Sorry about not addressing at all the question in the OP about portfolio distribution between nominal and inflation-protected bonds. I'd echo earlier respondents' advice to reduce the equity slice - think of FSKAX as an approximation to an inflation protected bond fund with a duration of about 50-60 years....just not a good fit for your targeted liquidation period. Whether to pay, or just how much to be willing to pay in insurance premium for unexpected inflation protection is a matter of individual discretion. Lately, concern about inflation has probably driven up both the expected inflation rate and the market cost of protection against unexpected inflation.
Topic Author
mesaverde
Posts: 517
Joined: Wed May 02, 2007 4:14 pm

Re: Fidelity U.S. bond index vs. inflation protected bond index fund

Post by mesaverde »

ofckrupke wrote: Wed Nov 24, 2021 8:40 pm
mesaverde wrote: Wed Nov 24, 2021 2:11 pm I-bonds sure do look attractive right now. But all of my savings are currently going into maxing out a 457b + 403b, which puts me at the top of the 12% federal income tax bracket (I'll be in the 12% bracket in retirement also). There really isn't much money left after maxing these two accounts out.
Payroll-contributing down to the bottom of the 22% bracket, distributing at 12% later gets you an outright 10% tax arbitrage return, but for comparison against series I bonds that fixed 10% (or 7% if you think your bracket rate will return to 15% later...) needs to be spread out over the holding period.

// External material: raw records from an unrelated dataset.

(* ===== verification/BlockSync.v ===== *)
(** * The transactions of a block, in the world ([daemon/processing/block_scheduler.go] over
      [daemon/processing/transaction.go])

    [Scheduler] is parametric in what the workers answer.  Here the workers are [ProcessTx] on
    the database: a round in which a result arrives first runs its job, as one block of
    statements at the moment the coordinator receives it.  The order in which jobs finish, the
    stopper and the timers stay choices of the environment.  The section on refinement shows
    that what happens to the coordinator is a run of [Scheduler]. *)
From S2P Require Import Prelude Bytes Script Lbrycrd Scheduler Rows Store Datastore Claims.
From S2P Require Import Transactions.

(** ** The node

    What lbrycrd answers to a request sent at a given tick; its answers change over time. *)
Class Node := {
  node_block_hash : nat -> Z -> res string;
  node_block : nat -> string -> res GetBlockResponse;
  node_genesis : nat -> res (GetBlockVerboseResponse * GetBlockResponse);
  node_transaction : nat -> string -> res TxRawResult;
}.

(** One request: the world's clock advances, the database stays. *)
Definition ask {A} (f : nat -> res A) : M World A := fun w => (f (tick w), ticked w).

(** The environment of a block's processing: how the inputs, the outputs and the fetches are
    interleaved, after how many results the stopper ends the fetching (if it does), and what
    the coordinator's rounds meet. *)
Record schedule := {
  sc_vins : pool_order (Z * Vin);
  sc_vouts : pool_order Vout;
  sc_fetches : list (nat * string) -> list (nat * string);
  sc_fetch_stop : option nat;
  sc_choices : list choice;
}.

Section Sync.
Context `{Faults, Stake, Hashes, AddressCodec, PurchaseCodec, JsonStrings, Node}.
Context (BlockChainName : string) (MaxParallelTxProcessing MaxFailures : Z) (sc : schedule).

(** [&TxRawResult{}], which [GetRawTransactionResponse] returns with an error. *)
Definition empty_tx : TxRawResult :=
  {| tx_Txid := ""; tx_Hash := ""; tx_Version := 0; tx_Size := 0; tx_Vsize := 0; tx_Weight := 0;
     tx_LockTime := 0; tx_Vin := []; tx_Vout := []; tx_Hex := ""; tx_BlockHash := "";
     tx_Confirmations := 0; tx_Time := 0; tx_Blocktime := 0 |}.

(** The fetch workers' loop: one request per job. *)
Definition fetch_job (job : nat * string) : M World fetch_event :=
  let* r := mtry (ask (fun now => node_transaction now job.2)) in
  mret (FetchResult
    match r with
    | inl tx => {| fetch_tx := tx; fetch_err := None; fetch_index := job.1 |}
    | inr e => {| fetch_tx := empty_tx; fetch_err := Some e; fetch_index := job.1 |}
    end).

Definition fetch_events (txIDs : list string) : M World (list fetch_event) :=
  let* evs := mfold (sc_fetches sc (imap (fun i txID => (i, txID)) txIDs))
                (fun acc job => let* ev := fetch_job job in mret (acc ++ [ev])) [] in
  mret (match sc_fetch_stop sc with Some n => take n evs ++ [FetchStop] | None => evs end).

(** What a choice of the environment that is no choice (a job that is not running, too few
    rounds) is reported as; the program has no such error. *)
Definition no_such_choice : error := ErrMsg "choice".

(** A worker's call of [processTx], its error as a value. *)
Definition run_job (job : txToProcess) : M World (option error) :=
  let* r := mtry (ProcessTx BlockChainName (sc_vins sc) (sc_vouts sc) (job_tx job)
                    (job_blockTime job) (job_blockHeight job)) in
  mret (match r with inl _ => None | inr e => Some e end).

(** The choice with the result of its job filled in. *)
Definition realize (blockTime blockHeight workerCount : Z) (s : coordinator) (c : choice)
  : M World choice :=
  match ch_event c with
  | EvResult i _ stopped =>
      let s1 := (dispatch_phase blockTime blockHeight workerCount (ch_stops c) s).2 in
      match inflight s1 !! i with
      | Some job =>
          let* err := run_job job in
          mret {| ch_stops := ch_stops c; ch_event := EvResult i err stopped |}
      | None => mret c
      end
  | _ => mret c
  end.

(** The coordinator's loop with working workers. *)
Fixpoint world_loop (blockTime blockHeight workerCount : Z) (cs : list choice)
  (s : coordinator) : M World coordinator :=
  if negb (loop_condition s) then mret s
  else
    match cs with
    | [] => mfail no_such_choice
    | c :: cs' =>
        let* c := realize blockTime blockHeight workerCount s c in
        match loop_body MaxFailures blockTime blockHeight workerCount c s with
        | (Ok Continue, s') => world_loop blockTime blockHeight workerCount cs' s'
        | (Ok Break, s') => mret s'
        | (Ok Blocked, _) => mfail no_such_choice
        | (Err e, _) => mfail e
        | (Panic e, _) => mpanic e
        end
    end.

Definition run_scheduler (blockTime blockHeight : Z) (g : blockTxGraph) : M World unit :=
  if len (order g) =? 0 then mret tt
  else
    let* s := world_loop blockTime blockHeight (worker_count MaxParallelTxProcessing g)
                (sc_choices sc) (init_coordinator g) in
    match terminalErr s with
    | Some e =>
        let* cleanup := mtry (cleanupAbortedBlockTransactions (order (graph s))) in
        match cleanup with
        | inr cleanupErr => mfail (ErrPrefix (Error e) cleanupErr)
        | inl _ => mfail e
        end
    | None => mret tt
    end.

(** [syncTransactionsOfBlock] is [syncTransactionsDependencyAware]. *)
Definition syncTransactionsOfBlock (txIDs : list string) (blockTime blockHeight : Z)
  : M World unit :=
  let* evs := fetch_events txIDs in
  match fetchBlockRawTransactions txIDs evs with
  | None => mfail no_such_choice
  | Some r =>
      let* f := mlift r in
      let* g := mlift (prepare_block f) in
      run_scheduler blockTime blockHeight g
  end.
End Sync.
(** The jobs are unsent, with a worker, or done; the errors of those that are done have been
    received, in the order [received], or are being passed. *)
Record pool_inv (received : list error) (p : pool A) : Prop := {
  inv_jobs : Permutation (unsent p ++ gots p ++ (ended p).*1) jobs;
  inv_errs : Permutation (received ++ omap id (passings p)) (omap snd (ended p));
  inv_first : firstErr p = ErrPrefix label <$> head received;
  inv_left : leftToProcess p = len (unsent p) + len (gots p) + len (passings p);
  inv_stopping : stopping p = true -> leftToProcess p = 0;
  inv_queueing : queueing p = false -> unsent p = [];
  inv_gone : Returned ∈ pool_workers p -> queueing p = false \/ stopping p = true;
  inv_returned : returned p = true -> stopping p = true;
}.
Definition pool_ok (p : pool A) : Prop := exists received, pool_inv received p.

(** Replacing the state of one worker. *)
Definition opt_list {X} (o : option X) : list X := match o with Some x => [x] | None => [] end.
Lemma omap_set {X} (f : worker_state A -> option X) l i old new :
  l !! i = Some old ->
  Permutation (omap f (<[i := new]> l) ++ opt_list (f old)) (omap f l ++ opt_list (f new)).
Proof.
  revert i. induction l as [| s l IH]; intros [| i]; cbn; [done.. | |].
  - intros [= ->]. destruct (f old), (f new); cbn; rewrite ?app_nil_r, <- ?Permutation_cons_append;
      first [done | apply perm_swap].
  - intros E. specialize (IH i E). destruct (f s); cbn; [by constructor | done].
Qed.
Lemma set_gots i old new p :
  pool_workers p !! i = Some old ->
  Permutation (gots (set_worker i new p) ++ opt_list (got_of old)) (gots p ++ opt_list (got_of new)).
Proof. intros E. by apply omap_set. Qed.
Lemma set_passings i old new p :
  pool_workers p !! i = Some old ->
  Permutation (passings (set_worker i new p) ++ opt_list (passing_of old))
    (passings p ++ opt_list (passing_of new)).
Proof. intros E. by apply omap_set. Qed.
(* ===== verification/ClaimTable.v ===== *)
(** * The claim table

    [claims_ok]: the constraints of the table.  Writing columns that no constraint mentions
    succeeds in a healthy database, changes the row of the key and keeps the constraints: what
    the jobs that touch up single columns do. *)
From S2P Require Import Prelude Lbrycrd Rows Store StoreFacts Keyed.

Definition claim_rows (d : DB) : list Claim := rows (t_claims d).

(** The key, unique key and foreign key constraints of the claim table. *)
Record claims_ok (d : DB) : Prop := {
  claims_keys : keys_ok (claim_rows d);
  claims_positive : forall c, c ∈ claim_rows d -> 0 < claim_ID c;
  claims_fk : forall c, c ∈ claim_rows d -> fk_ok d c = true;
  claims_unique : forall a b, a ∈ claim_rows d -> b ∈ claim_rows d -> claim_ID a <> claim_ID b ->
    clash a b = false;
}.

(** The columns that keys and constraints mention are those of [c]. *)
Definition same_ident (c c' : Claim) : Prop :=
  claim_ID c' = claim_ID c /\ claim_TransactionHashID c' = claim_TransactionHashID c /\
  claim_Vout c' = claim_Vout c /\ claim_ClaimID c' = claim_ClaimID c.

Lemma same_ident_trans a b c : same_ident a b -> same_ident b c -> same_ident a c.
Proof. intros (? & ? & ? & ?) (? & ? & ? & ?). repeat split; congruence. Qed.

Definition map_claims (f : Claim -> Claim) (d : DB) : DB :=
  d <| t_claims := mkTable (map f (claim_rows d)) (auto (t_claims d)) |>.

Lemma map_claims_ext f g d :
  (forall c, c ∈ claim_rows d -> f c = g c) -> map_claims f d = map_claims g d.
Proof.
  intros Hfg. unfold map_claims. rewrite (map_ext_in f g); [done |].
  intros c Hc%list_elem_of_In. by apply Hfg.
Qed.
Lemma map_claims_comp f g d : map_claims f (map_claims g d) = map_claims (fun c => f (g c)) d.
Proof. unfold map_claims, claim_rows. cbn. by rewrite map_map. Qed.
Lemma map_claims_id f d : (forall c, c ∈ claim_rows d -> f c = c) -> map_claims f d = d.
Proof.
  intros Hf. rewrite (map_claims_ext f (fun c => c)) by done. unfold map_claims. rewrite map_id.
  by destruct d as [? ? ? ? ? ? [] ? ? ? ? ? ?].
Qed.

Lemma claims_ok_map f d : (forall c, same_ident c (f c)) -> claims_ok d -> claims_ok (map_claims f d).
Proof.
  intros Hf [Hk Hp Hfk Hu].
  assert (Hin : forall c, c ∈ claim_rows (map_claims f d) -> exists c0, c = f c0 /\ c0 ∈ claim_rows d)
    by (intros c Hc; by apply list_elem_of_fmap in Hc).
  split.
  - unfold keys_ok. change (claim_rows (map_claims f d)) with (f <$> claim_rows d).
    rewrite <- list_fmap_compose. erewrite list_fmap_ext; [exact Hk |]. intros i c _. apply Hf.
  - intros c (c0 & -> & Hc0)%Hin. rewrite (proj1 (Hf c0)). by apply Hp.
  - intros c (c0 & -> & Hc0)%Hin. destruct (Hf c0) as (_ & Ht & _ & _).
    pose proof (Hfk c0 Hc0) as Hfk0. cbn in Hfk0 |- *. by rewrite Ht.
  - intros a b (a0 & -> & Ha)%Hin (b0 & -> & Hb)%Hin Hne.
    destruct (Hf a0) as (Hia & Hta & Hva & Hca), (Hf b0) as (Hib & Htb & Hvb & Hcb).
    rewrite Hia, Hib in Hne. pose proof (Hu a0 b0 Ha Hb Hne) as Hcl. cbn in Hcl |- *.
    by rewrite Hta, Htb, Hva, Hvb, Hca, Hcb.
Qed.

(** [model.Claim{ID: ...}] *)
Definition claim_key (id : Z) : Claim :=
  mkClaim id None 0 "" "" 0 None None None None None None "" None 0 0 0 None None None false None
    None None f64_zero None None false "" "" false false None None None None None None None None
    None None None None None None None None None None None 0 0.

(** Several writes of columns, by key, one after the other. *)
Definition apply_updates (todo : list (Z * (Claim -> Claim))) (c : Claim) : Claim :=
  fold_left (fun c u => if claim_ID c =? u.1 then u.2 c else c) todo c.

Lemma apply_updates_ident todo c :
  (forall id upd, (id, upd) ∈ todo -> forall x, same_ident x (upd x)) ->
  same_ident c (apply_updates todo c).
Proof.
  intros Hu. revert c. induction todo as [| [id upd] todo IH]; intros c; [done |]. cbn.
  eapply same_ident_trans; [| apply IH; intros id' upd' Hin; apply (Hu id'); by right].
  destruct (_ =? _); [| done]. apply (Hu id). by left.
Qed.

(** A claim that is written once, or not at all. *)
Lemma apply_updates_other todo c : claim_ID c ∉ todo.*1 -> apply_updates todo c = c.
Proof.
  revert c. induction todo as [| [id upd] todo IH]; intros c; [done |]. cbn.
  rewrite not_elem_of_cons. intros [Hne Hc]. replace (claim_ID c =? id) with false by lia. auto.
Qed.
Lemma apply_updates_one todo c id upd :
  NoDup todo.*1 -> (id, upd) ∈ todo -> claim_ID c = id -> same_ident c (upd c) ->
  apply_updates todo c = upd c.
Proof.
  induction todo as [| [id' upd'] todo IH]; [set_solver |]. cbn.
  rewrite NoDup_cons. intros [Hid Hnd] [[= -> ->] | Hin]%elem_of_cons Hc Hi.
  - replace (claim_ID c =? id') with true by lia. apply apply_updates_other.
    by rewrite (proj1 Hi), Hc.
  - apply (list_elem_of_fmap_2 fst) in Hin as Hin'. cbn in Hin'.
    replace (claim_ID c =? id') with false; [by apply IH |].
    symmetry. apply Z.eqb_neq. congruence.
Qed.

Section Claims.
Context `{Faults, !Healthy}.

Lemma oneG_healthy {R} `{Row R} (f : R -> bool) w :
  oneG f w = (match List.find f (rows (get_table (db w))) with
              | Some r => Ok r | None => Err ErrNoRows end, ticked w).
Proof.
  unfold oneG, query, stmt. rewrite (healthy (tick w)). by destruct (List.find _ _).
Qed.

Lemma update_claim upd c old w :
  claims_ok (db w) -> old ∈ claim_rows (db w) -> claim_ID c = claim_ID old ->
  (forall x, same_ident x (upd x)) ->
  update_colsG upd c w =
    (Ok tt, mkWorld (map_claims (fun x => if claim_ID x =? claim_ID c then upd x else x) (db w))
              (S (tick w))).
Proof.
  intros Hok Hold Hid Hupd. unfold update_colsG. apply stmt_healthy; [apply healthy |].
  unfold update_rows. cbn [get_table row_claim]. fold (claim_rows (db w)).
  rewrite (find_key (claim_rows (db w)) old c (claims_keys _ Hok) Hold Hid).
  destruct (Hupd old) as (Hi & Ht & Hv & Hc).
  replace (existsb _ _) with false; cycle 1.
  { symmetry. apply not_true_iff_false. rewrite existsb_exists.
    intros (x & Hx%list_elem_of_In & [Hk Hcl]%andb_true_iff).
    assert (Hcl' : clash x old = true) by (rewrite <- Hcl; cbn; by rewrite Ht, Hv, Hc).
    rewrite (claims_unique _ Hok x old) in Hcl'; [done | done | done |]. cbn in Hk. lia. }
  replace (fk_ok (db w) (upd old)) with true; cycle 1.
  { symmetry. rewrite <- (claims_fk _ Hok old Hold). cbn. by rewrite Ht. }
  replace (parent_ok (db w) old (upd old)) with true; cycle 1.
  { symmetry. cbn. by rewrite Hc, bool_decide_eq_true_2. }
  cbn [negb]. unfold map_claims. cbn [set_table]. do 3 f_equal. f_equal.
  apply map_ext_in. intros x Hx%list_elem_of_In. cbn. rewrite (Z.eqb_sym (claim_ID c)).
  destruct (Z.eqb_spec (claim_ID x) (claim_ID c)) as [Heq |]; [| done]. f_equal.
  apply (keys_ok_eq (claim_rows (db w))); [apply Hok | done | done | cbn; lia].
Qed.

(** A key that no row has. *)
Lemma update_no_claim upd c w :
  claim_ID c ∉ claim_ID <$> claim_rows (db w) -> update_colsG upd c w = (Ok tt, ticked w).
Proof.
  intros Hno. unfold update_colsG.
  rewrite (stmt_healthy _ w tt (db w)); [by destruct w | apply healthy |].
  unfold update_rows. cbn [get_table row_claim]. fold (claim_rows (db w)).
  destruct (List.find _ _) as [x |] eqn:E; [| done].
  apply find_some in E as [Hx%list_elem_of_In Hk]. destruct Hno. cbn in Hk.
  apply list_elem_of_fmap. exists x. split; [lia | done].
Qed.

(** A loop of such updates that ignores their errors. *)
Lemma update_claims_run (todo : list (Z * (Claim -> Claim))) w :
  claims_ok (db w) ->
  (forall id upd, (id, upd) ∈ todo -> forall x, same_ident x (upd x)) ->
  exists w', mfor todo (fun u => let* _ := mtry (update_colsG u.2 (claim_key u.1)) in mret tt) w
      = (Ok tt, w') /\ db w' = map_claims (apply_updates todo) (db w).
Proof.
  revert w. induction todo as [| [id upd] todo IH]; intros w Hok Hu.
  { exists w. split; [done |]. symmetry. by apply map_claims_id. }
  assert (Hupd := Hu id upd ltac:(by left)).
  assert (exists w1, update_colsG upd (claim_key id) w = (Ok tt, w1) /\
    db w1 = map_claims (fun x => if claim_ID x =? id then upd x else x) (db w)) as (w1 & E1 & Hw1).
  { destruct (decide (id ∈ claim_ID <$> claim_rows (db w))) as [Hin | Hno].
    - apply list_elem_of_fmap in Hin as (old & -> & Hold).
      eexists. split; [by apply (update_claim upd _ old) | done].
    - eexists. split; [by apply update_no_claim |]. symmetry. apply map_claims_id.
      intros c Hc. destruct (Z.eqb_spec (claim_ID c) id) as [<- |]; [| done].
      destruct Hno. by apply list_elem_of_fmap_2. }
  destruct (IH w1) as (w2 & E2 & Hw2).
  { rewrite Hw1. apply claims_ok_map; [| done]. intros c. destruct (_ =? _); [apply Hupd | done]. }
  { intros id' upd' Hin. apply (Hu id'). by right. }
  exists w2. split; [cbn [mfor]; unfold mbind, mtry; cbn [fst snd]; by rewrite E1 |].
  by rewrite Hw2, Hw1, map_claims_comp.
Qed.
End Claims.
(* ===== verification/ClaimTheorems.v ===== *)
(** * Claims: what an update leaves behind

    [UpdateClaimData_no_stale]: nothing of the previous metadata survives.
    [UpdateClaimData_fits]: the texts are within the lengths the code cuts them to.
    [processClaimNameScript_stores]: the claim of a name script is in the table afterwards.
    [limit_runes_spec]: what cutting a text to a number of runes does to it. *)
From S2P Require Import Prelude Bytes Script Lbrycrd Utf8 Rows Store Datastore StoreFacts Keyed.
From S2P Require Import Claims Transactions TransactionFacts BlockSync DemoWorld.

(** ** Respecting a relation, setter by setter *)

Section Respects.
Context (E : relation Claim).

Definition respects (f : Claim -> Claim) : Prop := forall a b, E a b -> E (f a) (f b).

Lemma respects_if_pos v f a b : E a b -> respects f -> E (if_pos v f a) (if_pos v f b).
Proof. intros Hab Hf. unfold if_pos. destruct (0 <? v); [by apply Hf | done]. Qed.
Lemma respects_if_nonempty s f a b :
  E a b -> respects f -> E (if_nonempty s f a) (if_nonempty s f b).
Proof. intros Hab Hf. unfold if_nonempty. case_bool_decide; [done | by apply Hf]. Qed.
Lemma respects_if_some {A} (o : option A) f a b :
  E a b -> (forall x, respects (f x)) -> E (if_some o f a) (if_some o f b).
Proof. intros Hab Hf. destruct o; [by apply Hf | done]. Qed.
End Respects.
Create HintDb setters.
#[export] Hint Unfold set_source_name set_source_size set_source_url set_source_hash
  set_source_media_type setSourceMetadata set_frame set_audio_duration set_fee
  setStreamMetadata set_claim_list setChannelMetadata setCollectionMetadata
  setReferenceMetadata set_type_metadata : setters.

(** Goes down a setter; [prim] proves the relation after a field update. *)
Ltac by_setters prim :=
  autounfold with setters; cbv zeta;
  repeat first
    [ match goal with H : ?P |- ?Q => constr_eq P Q; exact H end
    | match goal with |- ?E (if_pos _ _ _) _ => apply (respects_if_pos E); [| intros ? ? ?] end
    | match goal with |- ?E (if_nonempty _ _ _) _ =>
        apply (respects_if_nonempty E); [| intros ? ? ?] end
    | match goal with |- ?E (if_some _ _ _) _ =>
        apply (respects_if_some E); [| intros ? ? ? ?] end
    | match goal with |- ?E (setLicense ?s ?x) (setLicense ?s ?y) =>
        let Hxy := fresh in assert (Hxy : E x y);
        [| revert Hxy; generalize x y; intros ? ? ?; unfold setLicense; cbv zeta;
           destruct (ValidString (limit_runes 500 (st_License s)))]
      end
    | progress prim ].

(** The fields of a signature and a certificate, which are set last, and if [v] the version. *)
Definition wipe (v : bool) (c : Claim) : Claim :=
  c <| claim_IsCertProcessed := true |> <| claim_IsCertValid := false |>
    <| claim_PublisherID := None |> <| claim_PublisherSig := None |>
    <| claim_Certificate := None |>
    <| claim_Version := if v then None else claim_Version c |>.

(** Everything an update derives from the value; the version if [v] and the JSON text if [j]. *)
Definition blank (v j : bool) (c : Claim) : Claim :=
  wipe v (reset_fields c) <| claim_ContentType := None |> <| claim_SDHash := None |>
    <| claim_ValueAsJSON := if j then None else claim_ValueAsJSON c |>.
(** Putting the input of [v], with the key of the row that is there already, if one is. *)
Lemma put_vin txHash v vin w vin' w' :
  io_ok (db w) -> input_of txHash v vin ->
  in_ID vin = match List.find (input_at txHash false (vin_TxID v) (vin_Vout v)) (input_rows (db w)) with
              | Some f => in_ID f | None => 0 end ->
  PutInput vin w = (Ok vin', w') ->
  input_of txHash v vin' /\ vin' ∈ input_rows (db w') /\ io_ok (db w') /\
  t_outputs (db w') = t_outputs (db w) /\
  forall x, x ∈ input_rows (db w) -> x ∈ input_rows (db w') \/ input_of txHash v x.
Proof.
  intros Hok (Hh & Hp & Hn & Hcb) Hid E.
  assert (Hsame : forall x, same_input vin x = true -> input_at txHash false (vin_TxID v) (vin_Vout v) x = true).
  { intros x. unfold same_input, input_at, opt_eqb. by rewrite Hh, Hp, Hn, Hcb. }
  destruct (List.find _ (input_rows (db w))) as [f |] eqn:Ef.
  - apply find_some in Ef as [Hf%list_elem_of_In Hat].
    assert (Hof : input_of txHash v f).
    { unfold input_at in Hat. rewrite !andb_true_iff, !bool_decide_eq_true in Hat.
      destruct Hat as [[[? ?%eqb_prop] ?] ?]. done. }
    destruct (PutInput_old vin f w vin' w' Hok Hf) as (-> & Hin & Hok' & Ho & Hrows); [| done | done |].
    { unfold input_at in Hat. unfold same_input, opt_eqb. by rewrite Hh, Hp, Hn, Hcb. }
    split; [done | split; [done | split; [done | split; [done |]]]].
    intros x Hx. destruct (Hrows x Hx) as [? | Hxid]; [by left | right].
    assert (x = f) as ->; [| done].
    eapply (keys_ok_eq (input_rows (db w))); [apply Hok | done | done | cbn; congruence].
  - destruct (PutInput_new vin w vin' w' Hok Hid E) as [(Hex & _) | (_ & Hvin & Hin & Hput)].
    + apply existsb_exists in Hex as (x & Hx & Hs).
      specialize (Hsame x Hs). by rewrite (find_none _ _ Ef x Hx) in Hsame.
    + destruct Hput as (Hok' & Ho & Hrows). rewrite Hvin at 1.
      split; [done | split; [done | split; [done | split; [done |]]]]. auto.
Qed.

(** What a successful run on an input that is not a coinbase does. *)
Lemma ProcessVin_Ok v tx dc n w dc' w' :
  io_ok (db w) -> vin_Coinbase v = "" ->
  ProcessVin BlockChainName v tx dc n w = (Ok dc', w') ->
  exists i o, i ∈ input_rows (db w') /\ input_of (txn_Hash tx) v i /\
    o ∈ output_rows (db w) /\ output_at (vin_TxID v) (vin_Vout v) o = true /\
    output_rows (db w') = replace_row
      (o <| out_IsSpent := true |> <| out_SpentByInputID := Some (in_ID i) |>) (output_rows (db w)) /\
    io_ok (db w') /\
    forall x, x ∈ input_rows (db w) -> x ∈ input_rows (db w') \/ input_of (txn_Hash tx) v x.
Proof.
  intros Hok Hcb. unfold ProcessVin. cbn [in_IsCoinbase new_input]. rewrite Hcb. cbn [negb bool_decide].
  intros E. apply mbind_Ok in E as (found & w1 & [-> Hdb1]%GetInput_healthy & E).
  set (vin1 := match List.find _ _ with Some f => _ | None => _ end) in E.
  assert (Hid1 : in_ID vin1 = match List.find (input_at (txn_Hash tx) false (vin_TxID v) (vin_Vout v))
    (input_rows (db w)) with Some f => in_ID f | None => 0 end)
    by (unfold vin1; by destruct (List.find _ _)).
  assert (Hof : input_of (txn_Hash tx) v vin1).
  { unfold vin1, new_input. rewrite Hcb. cbn [negb bool_decide]. by destruct (List.find _ _). }
  clearbody vin1. pose proof Hof as (_ & _ & _ & Hcb1). rewrite Hcb1 in E.
  destruct (vin_ScriptSig v) as [sig |]; [| done].
  apply mbind_Ok in E as (src & w2 & E2 & E). destruct src as [src |]; [| done].
  cbn in E2. destruct Hof as (Hh & Hp & Hn & _). rewrite Hp, Hn in E2. cbn in E2.
  apply GetOutput_Some in E2 as [Hsrc Hdb2]. rewrite Hdb1 in Hsrc.
  apply mbind_Ok in E as (address & w3 & E3 & E).
  apply read_db in E3; [| apply steps_vin_source_address; typeclasses eauto].
  destruct address as [address |]; cycle 1.
  { exfalso. revert E. unfold no_vin_address, mlift. by repeat case_match. }
  apply mbind_Ok in E as (vin2 & w4 & E4 & E).
  apply (put_vin (txn_Hash tx) v) in E4 as (Hof2 & Hin2 & Hok2 & Ho2 & Hrows2).
  all: rewrite ?E3, ?Hdb2, ?Hdb1 in *; try done.
  assert (Hout : output_rows (db w4) = output_rows (db w)) by (unfold output_rows; by rewrite Ho2).
  pose proof Hsrc as [Hsin%list_elem_of_In Hat]%find_some.
  assert (Hsat : out_TransactionHash src = vin_TxID v /\ out_Vout src = vin_Vout v).
  { unfold output_at in Hat. apply andb_true_iff in Hat as [Ha%bool_decide_eq_true Hb].
    split; [done | lia]. }
  apply mbind_Ok in E as (o2 & w5 & E5 & E).
  apply (PutOutput_spent _ src) in E5 as [Hi5 Ho5].
  2: by rewrite Hout; apply Hok.
  2: { cbn. destruct Hsat as [-> ->]. by rewrite Hout. }
  apply mbind_Ok in E as (txa & w6 & E6 & E).
  apply read_db in E6; [| apply steps_GetTxAddress; typeclasses eauto].
  destruct txa; [| done]. injection E as _ <-. rewrite E6.
  exists vin2, src. unfold input_rows in *. rewrite Hi5. rewrite Ho5, Hout.
  do 4 (split; [done |]). split; [done |]. split; [| done].
  destruct Hok2 as [Hki Hpos Hauto _]. split; unfold input_rows; rewrite ?Hi5; [done.. |].
  rewrite Ho5, Hout. apply replace_row_ok, Hok.
Qed.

One way of looking at is is that your future investments in the sinking age 52-59.5 fund, either by payroll deduction to 457b or by post-tax cash flow to treasurydirect, will take place over the next 3-3/4 years and be uniformly distributed over the subsequent 7.5 years - the purpose is to increase your standard of living aka ability to consume, without invasion of other sources, throughout the period. Looked at this way the average holding period would be 5-5/8 years. Another way of looking at it would be to say that you've already saved for the early part of the decumulation so your future investments are filling out the last part or delaying the invasion of the 403b and other components of the nest egg planned for post-59.5 access...in which case the holding period for a fresh investment from today's payroll is longer...arguably 7+ years.

Today, Bloomberg shows real yield for a 5y TIPS at -1.74% and 10y at -1.00%. Fidelity doesn't seem to report the real SEC yield of FIPDX, so the yield of a 5.5y TIPS is probably a reasonable proxy. Straight interpolation between the 5y and 10y TIPS yields puts FIPDX at about -1.67% real then (note this neglects the drag of the fund's 0.05% ER). So if you had $78 (post-tax) to put in a series I bond today at 0% real, vs. $100 (pre-tax) into FIPDX in the 457b by payroll deduction, what I claim is that their expected real values on liquidation/distribution, after respective taxes, should be about equal at 6 years; thereafter, expected after-tax real value of the I bond is higher.

Stepping back for a minute: to minimize the interest rate risk you'd ideally be managing the fixed income portfolio's duration to match that of the assigned obligations during the pre-59.5 years of your retirement. FIPDX will have a comparatively steady duration so won't help with this - ideally you'd be decanting it into a shorter TIPS fund as time passes (and ditto for nominal bond holdings intended for the same purpose). Accumulating series I bonds (duration = 0) will reduce the portfolio duration as their slice of the portfolio grows - at least assisting, if not fully immunizing against interest rate risk. [You may want to stop buying them purposed to this decumulation period 5 years before its end, to avoid loss of a quarter's interest on redemptions in the first 5 years after issue.]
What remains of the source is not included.